What is coming in 2014:
- Adults with Preexisting Conditions: Adults with preexisting conditions will not be denied coverage (this already applies to children). Preexisting conditions are chronic diseases that need lifelong care, like diabetes, rheumatoid arthritis, allergies, or asthma. They could even be anything from a past episode of sinusitis to an old sports injury. Although, the preexisting exclusions for adults will dissipate in 2014, currently, people with preexisting conditions can already obtain insurance. As long as a person can prove that an insurance company has denied coverage, and that the person has been uninsured for at least 6 months, he/she can apply for health insurance through a high-risk pool, which is also called a Preexisting Condition Insurance Plan, or PCIP. The plan premiums vary by age and state. The Department of Health and Human Services (HHS) provides additional information on the cost of the plan. Those plans will be phased out after the law takes effect in 2014.
- Individual Mandate: Most people will be required to have health insurance starting in 2014 or pay a fine. That penalty for individuals starts at $95 or up to 1% of income and grow in later years.
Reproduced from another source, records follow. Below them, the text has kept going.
(* ===== verification/WorkspaceBatch.v ===== *)
(** * Workspace mutations as effects ([_sink_workspace] and
    [_sink_workspace_batch] of [serve_worker.py])

    A contiguous run of workspace tool calls is one effect whose children are
    applied in waves of operations with disjoint paths; the children of a wave run
    concurrently on a thread pool, each with its own claim. A child is a program
    of atomic statements on the shared claims and workspace; a schedule says
    which child moves next, so the pool's interleavings are the schedules. *)

From S2P Require Import Prelude PyValue Utf8 WorkspacePath WorkspaceStore EffectSink.
Local Open Scope Z_scope.

Module WBatch.
Import WPath WStore.

(** ** Operations

    One element of the payload's [operations], in the shape
    [_validate_decrypted_tool_effect] requires; a delete has no content. *)
Record operation : Type := mkOp {
  o_op : string;
  o_path : pyval;
  o_content : pyval;
  o_expected : pyval;
  o_sub : pystr;
}.

Definition params_of (o : operation) : row :=
  <["path"%string := o_path o]> (<["content"%string := o_content o]>
    {["expected_revision"%string := o_expected o]}).

Record child_outcome : Type := mkChild { co_effect : pystr; co_revision : option Z }.

Section Sinks.
Context {B : Type} `{!WorkspaceBackend B} (repr : pyval -> pystr) (sha256_hex : list N -> pystr).

Abbreviation state := (Sink.claims * B)%type.

(** The capability call and the errors both sinks raise for it; the value is
    the revision of a write. *)
Definition mutate (op : string) (params : row) (b : B) : B * outcome (option Z) :=
  match run_workspace_capability repr sha256_hex op params b with
  | (b, CapOk revision) => (b, Return revision)
  | (b, CapErr _ message retryable) =>
      (b, Raise (if String.eqb op "workspace_write" && String.eqb message "workspace revision conflict"
                 then EffectTerminalError "workspace_revision_conflict"
                 else Sink.capability_effect_error retryable (String.append op "_failed")))
  end.

(** [_sink_workspace] *)
Definition sink_workspace (eid : pystr) (op : string) (params : row) (s : state) : state * outcome unit :=
  Sink.claimed_sink eid
    (fun b => if bool_decide (op ∈ ["workspace_write"; "workspace_delete"]%string)
              then let '(b, r) := mutate op params b in (b, _ ← r; Return tt)
              else (b, Raise (EffectTerminalError "workspace_operation_invalid"))) tt s.

Definition child_value (o : operation) (revision : option Z) : child_outcome :=
  mkChild (o_sub o)
    match revision with
    | Some z => if String.eqb (o_op o) "workspace_write" && (0 <? z) then Some z else None
    | None => None
    end.

Definition child_write (o : operation) (b : B) : B * outcome child_outcome :=
  let '(b, r) := mutate (o_op o) (params_of o) b in (b, child_value o <$> r).

(** [_apply_workspace_batch_operation] *)
Definition apply_child (o : operation) (s : state) : state * outcome child_outcome :=
  Sink.claimed_sink (o_sub o) (child_write o) (mkChild (o_sub o) None) s.

(** ** Waves *)

Definition paths_conflict (left right : pystr) : bool :=
  bool_decide (left = right) || startswith (right ++ [SEP]) left || startswith (left ++ [SEP]) right.

Definition text_path (o : operation) : pystr := py_str repr (o_path o).

(** Validation of every path before the first wave. *)
Fixpoint prepare (ops : list operation) : outcome (list operation) :=
  match ops with
  | [] => Return []
  | o :: rest =>
      match model_writable_path repr (o_path o) with
      | Raise _ => Raise (EffectTerminalError "workspace_operation_invalid")
      | Return p =>
          rest ← prepare rest;
          Return (mkOp (o_op o) (PStr p) (o_content o) (o_expected o) (o_sub o) :: rest)
      end
  end.

Fixpoint waves_from (current : list operation) (ops : list operation) : list (list operation) :=
  match ops with
  | [] => match current with [] => [] | _ => [current] end
  | o :: rest =>
      if existsb (fun existing => paths_conflict (text_path o) (text_path existing)) current
      then current :: waves_from [o] rest
      else waves_from (current ++ [o]) rest
  end.

(** [_workspace_mutation_waves] *)
Definition mutation_waves (ops : list operation) : outcome (list (list operation)) :=
  pre ← prepare ops; Return (waves_from [] pre).

(** ** Children as interleaved programs *)

Inductive cpc : Type :=
| CReady
| CHolding
| CFailed (x : exn)
| CWrote (v : child_outcome)
| CEnded (r : outcome child_outcome).

Definition child_step (o : operation) (p : cpc) (s : state) : cpc * state :=
  let '(c, b) := s in
  match p with
  | CReady =>
      match Sink.effect_sink_claim (o_sub o) c with
      | Raise x => (CEnded (Raise x), (c, b))
      | Return (c, false) => (CEnded (Return (mkChild (o_sub o) None)), (c, b))
      | Return (c, true) => (CHolding, (c, b))
      end
  | CHolding =>
      match child_write o b with
      | (b, Raise x) => (CFailed x, (c, b))
      | (b, Return v) => (CWrote v, (c, b))
      end
  | CFailed x => (CEnded (Raise x), (Sink.effect_sink_release (o_sub o) c, b))
  | CWrote v =>
      match Sink.effect_sink_complete (o_sub o) c with
      | Return c => (CEnded (Return v), (c, b))
      | Raise x => (CEnded (Raise x), (c, b))
      end
  | CEnded r => (CEnded r, (c, b))
  end.

Definition wave_step (ops : list operation) (i : nat) (cfg : list cpc * state) : list cpc * state :=
  match ops !! i, cfg.1 !! i with
  | Some o, Some p => let '(p, s) := child_step o p cfg.2 in (<[i := p]> cfg.1, s)
  | _, _ => cfg
  end.

Definition run_schedule (ops : list operation) (sched : list nat) (cfg : list cpc * state) : list cpc * state :=
  foldl (fun cfg i => wave_step ops i cfg) cfg sched.

(** [future.result()] of a finished child. *)
Definition result_of (p : cpc) : outcome child_outcome :=
  match p with CEnded r => r | _ => Raise (Other "unfinished") end.

Definition run_wave (sched : list nat) (ops : list operation) (s : state)
    : state * list (outcome child_outcome) :=
  let '(pcs, s) := run_schedule ops sched (replicate (length ops) CReady, s) in (s, result_of <$> pcs).

(** A schedule that lets every child run its three statements. *)
Definition complete_schedule (n : nat) (sched : list nat) : Prop :=
  forall i, (i < n)%nat -> (3 <= length (filter (fun j => j = i) sched))%nat.

(** ** The parent *)

Record item : Type := mkItem { it_effect : pystr; it_error : option string; it_revision : option Z }.

Inductive disposition : Type := Settled (i : item) | Uncertain | Retryable (x : exn).

Definition TERMINAL_ERRORS : list string :=
  ["workspace_write_failed"; "workspace_delete_failed"; "workspace_revision_conflict"]%string.

Definition dispose (o : operation) (r : outcome child_outcome) : disposition :=
  match r with
  | Raise EffectDeliveryUncertainError => Uncertain
  | Raise (EffectTerminalError code) =>
      Settled (mkItem (o_sub o)
        (Some (if bool_decide (code ∈ TERMINAL_ERRORS) then code else String.append (o_op o) "_failed")) None)
  | Raise x => Retryable x
  | Return v =>
      if bool_decide (co_effect v = o_sub o)
         && match co_revision v with Some z => 0 <? z | None => true end
      then Settled (mkItem (o_sub o) None (co_revision v))
      else Retryable (RuntimeError "workspace child returned an invalid outcome")
  end.

Definition is_uncertain (d : disposition) : bool := match d with Uncertain => true | _ => false end.

Definition first_retryable (ds : list disposition) : option exn :=
  head (omap (fun d => match d with Retryable x => Some x | _ => None end) ds).

(** The [outcomes] dictionary after the wave. *)
Definition record_items (ds : list disposition) (acc : gmap pystr item) : gmap pystr item :=
  foldl (fun acc d => match d with Settled i => <[it_effect i := i]> acc | _ => acc end) acc ds.

Fixpoint run_waves (scheds : list (list nat)) (waves : list (list operation)) (acc : gmap pystr item) (s : state)
    : state * outcome (gmap pystr item) :=
  match waves with
  | [] => (s, Return acc)
  | wave :: rest =>
      let '(s, rs) := run_wave (default [] (head scheds)) wave s in
      let ds := zip_with dispose wave rs in
      if existsb is_uncertain ds then (s, Raise EffectDeliveryUncertainError)
      else match first_retryable ds with
           | Some x => (s, Raise x)
           | None => run_waves (tail scheds) rest (record_items ds acc) s
           end
  end.

Fixpoint ordered (ops : list operation) (acc : gmap pystr item) : outcome (list item) :=
  match ops with
  | [] => Return []
  | o :: rest =>
      match acc !! o_sub o with
      | None => Raise (RuntimeError "workspace batch child outcome is missing")
      | Some i => items ← ordered rest acc; Return (i :: items)
      end
  end.

Definition parent_status (items : list item) : string :=
  if existsb (fun i => bool_decide (is_Some (it_error i))) items then "applied_with_results" else "applied".

(** [_sink_workspace_batch]; one schedule per wave. *)
Definition sink_workspace_batch (scheds : list (list nat)) (ops : list operation) (s : state)
    : state * outcome (list item * string) :=
  match mutation_waves ops with
  | Raise x => (s, Raise x)
  | Return waves =>
      let '(s, r) := run_waves scheds waves ∅ s in
      (s, acc ← r; items ← ordered ops acc; Return (items, parent_status items))
  end.

(** ** The reference: children one after the other, in provider order *)

Fixpoint children (ops : list operation) (s : state) : state * list (outcome child_outcome) :=
  match ops with
  | [] => (s, [])
  | o :: rest => let '(s, r) := apply_child o s in let '(s, rs) := children rest s in (s, r :: rs)
  end.

Definition settled (d : disposition) : option item := match d with Settled i => Some i | _ => None end.
End Sinks.

End WBatch.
For families it would start at $2,085 or 2.5% of household income. The Supreme Court noted in its decision that Americans could choose to ignore the mandate and instead pay the penalty, which they deemed a tax.
- Insurance Exchanges: People who do not qualify for Medicaid but still cannot afford insurance may be eligible for government subsidies. The subsidies would be used to help pay for private insurance sold in the state-based insurance market places, called exchanges, slated to begin operation in 2014.
- Coverage Denial: Applicants will not be rejected for insurance because of health status once the exchanges will begin operations in 2014.
The Court’s ruling clarified the muddy terrain of healthcare, nevertheless, uncertainties remain:
- Timely federal guidance will be needed if states are to meet the 2014 implementation goal. States have to address important questions, including the definition of “essential health benefits” and whether or not to pursue the PPACA’s Basic Health Program option.
- The results of the 2012 Presidential elections could alter the future of the law. If Republicans gain control of the White House and/or Congress, there is a good chance that they would overturn the law.
- What will be done, if anything, to provide insurance for the millions who will remain uninsured even after the full implementation of this law?
- At over 17% of the nation’s GDP, health care spending continues to rise faster than the rest of the economy. Unless this issue is addressed, any gains in coverage and access under the PPACA will be short-lived–even if it protects more people from personal financial ruin.
In summary, the decision of the Supreme Court means that more people will have health insurance. It also means that there are still enormous uncertainties for individuals, employers and the states. Nonetheless, we can now move forward.